[Collected data entries]

(** * The List ADT of [main.cpp]: construction, elimination, [foldr] and the
      combinators built on it.

    The C++ class [List<T>] is the tagged union of the Haskell declaration
    quoted in its header comment,

      data List a = Cons { head :: a, tail :: List a } | Nil

    Its constructor is private, so a value is built by [List<T>::cons] and
    [List<T>::nil] only, and it is inspected by [cases] only.  The first part
    of this file embeds the program at the level of values (an inductive
    type for the tagged union, functions for the templates).  The second
    part embeds it operationally: nodes live in a store and are reached
    through addresses, as with [std::shared_ptr], every call of [cases] and
    of the user's function is counted, and recursion is bounded by fuel. *)

From Stdlib Require Import ZArith List String Ascii Bool Arith Lia.
From Stdlib Require Import DecimalString.
From Stdlib Require DecimalPos DecimalZ.
Import ListNotations.

Set Implicit Arguments.

(* ------------------------------------------------------------------ *)
(** ** The data type *)

(** [enum Tag { Cons, Nil }]. *)
Inductive Tag : Type := TagCons | TagNil.

(** [class List<T>]: field [tag] selects the constructor; [head] and [tail]
    are meaningful for [Tag::Cons] only. *)
Inductive List (T : Type) : Type :=
| Cons (head : T) (tail : List T)
| Nil.

Arguments Nil {T}.

Definition tag {T} (l : List T) : Tag :=
  match l with
  | Cons _ _ => TagCons
  | Nil => TagNil
  end.

(** [List<T>::cases<R>(cons_case, nil_case)]: the [switch] on [tag]. *)
Definition cases {T R} (l : List T)
    (cons_case : T -> List T -> R) (nil_case : unit -> R) : R :=
  match l with
  | Cons head tail => cons_case head tail
  | Nil => nil_case tt
  end.

(** [List<T>::cons] and [List<T>::nil], and the free wrappers [cons] and
    [nil] that forward to them. *)
Definition List_cons {T} (head : T) (tail : List T) : List T := Cons head tail.
Definition List_nil {T} : List T := Nil.

Definition cons {T} (head : T) (tail : List T) : List T := List_cons head tail.
Definition nil {T} : List T := List_nil.

(** [operator&=(head, tail)].  In C++ the compound assignment operators
    group right to left. *)
Definition op_and_assign {T} (head : T) (tail : List T) : List T :=
  List_cons head tail.

Declare Scope adt_scope.
Delimit Scope adt_scope with adt.
Notation "x &= y" := (op_and_assign x y)
  (at level 60, right associativity) : adt_scope.
Open Scope adt_scope.

(* ------------------------------------------------------------------ *)
(** ** The fold and the combinators, on values *)

(** [foldr<R,T>(f, acc, list)]: both branches are the lambdas handed to
    [cases]; the recursive call sits in the first one. *)
Fixpoint foldr {R T} (f : T -> R -> R) (acc : R) (list : List T) {struct list} : R :=
  cases list
    (fun head tail => f head (foldr f acc tail))
    (fun _ => acc).

(** What [sum] asks of [T]: an operator [+] and the conversion [(T) 0]. *)
Class Additive (T : Type) : Type := {
  zero : T;
  plus : T -> T -> T
}.

(** [sum<T>(list)]. *)
Definition sum {T} `{Additive T} (list : List T) : T :=
  foldr (fun i s => plus i s) zero list.

(** [map<U,T>(f, ts)].  The parameter [ts] is declared [List<U>::ptr] and is
    handed to [foldr<List<U>::ptr,T>], whose third parameter is
    [List<T>::ptr]; the instantiations that compile are those with [U] and
    [T] the same type, as in [main]'s [map<int,int>].  The embedding is
    therefore over one element type. *)
Definition map {T} (f : T -> T) (ts : List T) : List T :=
  foldr (fun x us => f x &= us) nil ts.

(** Number of [Cons] nodes on the tail chain. *)
Fixpoint length {T} (l : List T) : nat :=
  match l with
  | Cons _ tail => S (length tail)
  | Nil => O
  end.

(** [filter<T>(f, list)].  The lambda handed to [foldr] receives the folded
    remainder in its second parameter (named [tail] in the source) and calls
    [filter<T>] on it again.  That call is not on a sub-term of [list], so
    the recursion is bounded by [fuel]; [None] means the bound was hit.
    [foldr] is used at result type [option (List T)], the [match] on the
    accumulator being the call-by-value evaluation of the argument. *)
Fixpoint filter_fuel {T} (fuel : nat) (f : T -> bool) (list : List T)
    : option (List T) :=
  match fuel with
  | O => None
  | S fuel' =>
      foldr
        (fun head (acc : option (List T)) =>
           match acc with
           | None => None
           | Some tail =>
               if f head
               then option_map (fun r => head &= r) (filter_fuel fuel' f tail)
               else filter_fuel fuel' f tail
           end)
        (Some nil)
        list
  end.

(** [filter] run with a bound that always suffices (see
    [filter_fuel_enough]). *)
Definition filter {T} (f : T -> bool) (list : List T) : List T :=
  match filter_fuel (S (length list)) f list with
  | Some r => r
  | None => nil
  end.

(** The definition of filter in the words of the specification: one
    [foldRight] whose combining function keeps or drops the head and
    leaves the accumulator alone. *)
Definition filter_spec {T} (pred : T -> bool) (list : List T) : List T :=
  foldr (fun x acc => if pred x then cons x acc else acc) nil list.

(* ------------------------------------------------------------------ *)
(** ** Printing *)

(** [std::ostream] as the text written so far; [operator<<] on an element
    type appends its rendering. *)
Definition ostream : Type := string.

Class Printable (T : Type) : Type := {
  show : T -> string
}.

Definition put_string (out : ostream) (s : string) : ostream := (out ++ s)%string.
Definition put {T} `{Printable T} (out : ostream) (x : T) : ostream :=
  put_string out (show x).

(** [operator<<(out, List<T>&)]:
    [out << head << " &= " << *tail] in the first branch, [out << "nil"] in
    the second. *)
Fixpoint put_list {T} `{Printable T} (out : ostream) (list : List T)
    {struct list} : ostream :=
  cases list
    (fun head tail => put_list (put_string (put out head) " &= ") tail)
    (fun _ => put_string out "nil").

(** What [std::cout << *l] adds to an empty stream. *)
Definition render {T} `{Printable T} (l : List T) : string :=
  put_list EmptyString l.

(* ------------------------------------------------------------------ *)
(** ** The element type [int] of [main] *)

(** A 32-bit [int] as a [Z] in [-2^31, 2^31).  C++ leaves signed overflow
    undefined; results are brought back into the range by two's-complement
    wrap-around, which is what the usual targets compute.  The values in
    [main] stay far from the bounds. *)
Definition int : Type := Z.

Definition int_wrap (z : Z) : int :=
  ((z + 2147483648) mod 4294967296 - 2147483648)%Z.

Definition int_add (x y : int) : int := int_wrap (x + y).
Definition int_mul (x y : int) : int := int_wrap (x * y).
(** [%] truncates towards zero. *)
Definition int_rem (x y : int) : int := Z.rem x y.

#[export] Instance int_Additive : Additive int :=
  {| zero := 0%Z; plus := int_add |}.

(** [out << int]: decimal digits, with a leading minus sign when negative. *)
#[export] Instance int_Printable : Printable int :=
  {| show := fun z => NilZero.string_of_int (Z.to_int z) |}.

(** The lists and lambdas of [main]. *)
Definition main_as : List int := cons 1%Z (cons 2%Z (cons 3%Z nil)).
Definition main_bs : List int := 1%Z &= 2%Z &= 3%Z &= nil.
Definition main_double (x : int) : int := int_mul x 2%Z.
Definition main_even (x : int) : bool := (int_rem x 2%Z =? 0)%Z.
Definition main_cs : List int := map main_double main_bs.
Definition main_ds : List int := filter main_even main_bs.

(** The tail chain as a standard list, to state order and positions. *)
Fixpoint elements {T} (l : List T) : list T :=
  match l with
  | Cons head tail => head :: elements tail
  | Nil => []
  end.

(* ------------------------------------------------------------------ *)
(** ** The program on a store *)

(** A [List<T>::ptr] is an address; a node is what [new List<T>()] leaves
    behind once [cons] or [nil] has filled its fields.  Nodes are never
    written again and this model never frees one (a [shared_ptr] frees a node
    only when nothing reaches it any more). *)
Definition ptr : Type := nat.

Inductive Node (T : Type) : Type :=
| NodeCons (head : T) (tail : ptr)
| NodeNil.

Arguments NodeNil {T}.

(** What an observer of a run records: [Visit p] when [cases] dispatches on
    the node at [p], [Call x] when a function supplied by the caller of [map]
    or [filter] is applied to [x]. *)
Inductive Event (T : Type) : Type :=
| Visit (p : ptr)
| Call (x : T).

Arguments Visit {T}.

(** The store and the record of the run, most recent event first. *)
Record State (T : Type) : Type := mkState {
  heap : list (Node T);
  log : list (Event T)
}.

(** A computation reads and extends the state; [None] is a dangling address
    or exhausted fuel. *)
Definition M (T A : Type) : Type := State T -> option (A * State T).

Definition ret {T A} (a : A) : M T A := fun s => Some (a, s).

Definition bind {T A B} (m : M T A) (k : A -> M T B) : M T B :=
  fun s =>
    match m s with
    | Some (a, s') => k a s'
    | None => None
    end.

Definition fail {T A} : M T A := fun _ => None.

Notation "x <- m ;; k" := (bind m (fun x => k))
  (at level 61, m at next level, right associativity) : adt_scope.
Notation "m ;;; k" := (bind m (fun _ => k))
  (at level 61, right associativity) : adt_scope.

> _Exercise goal_: Word for word, retype the lines from the one containing "match m s with" through the final line of the data, including both ends and nothing more.

> _The completed task_:
    match m s with
    | Some (a, s') => k a s'
    | None => None
    end.

Definition fail {T A} : M T A := fun _ => None.

Notation "x <- m ;; k" := (bind m (fun x => k))
  (at level 61, m at next level, right associativity) : adt_scope.
Notation "m ;;; k" := (bind m (fun _ => k))
  (at level 61, right associativity) : adt_scope.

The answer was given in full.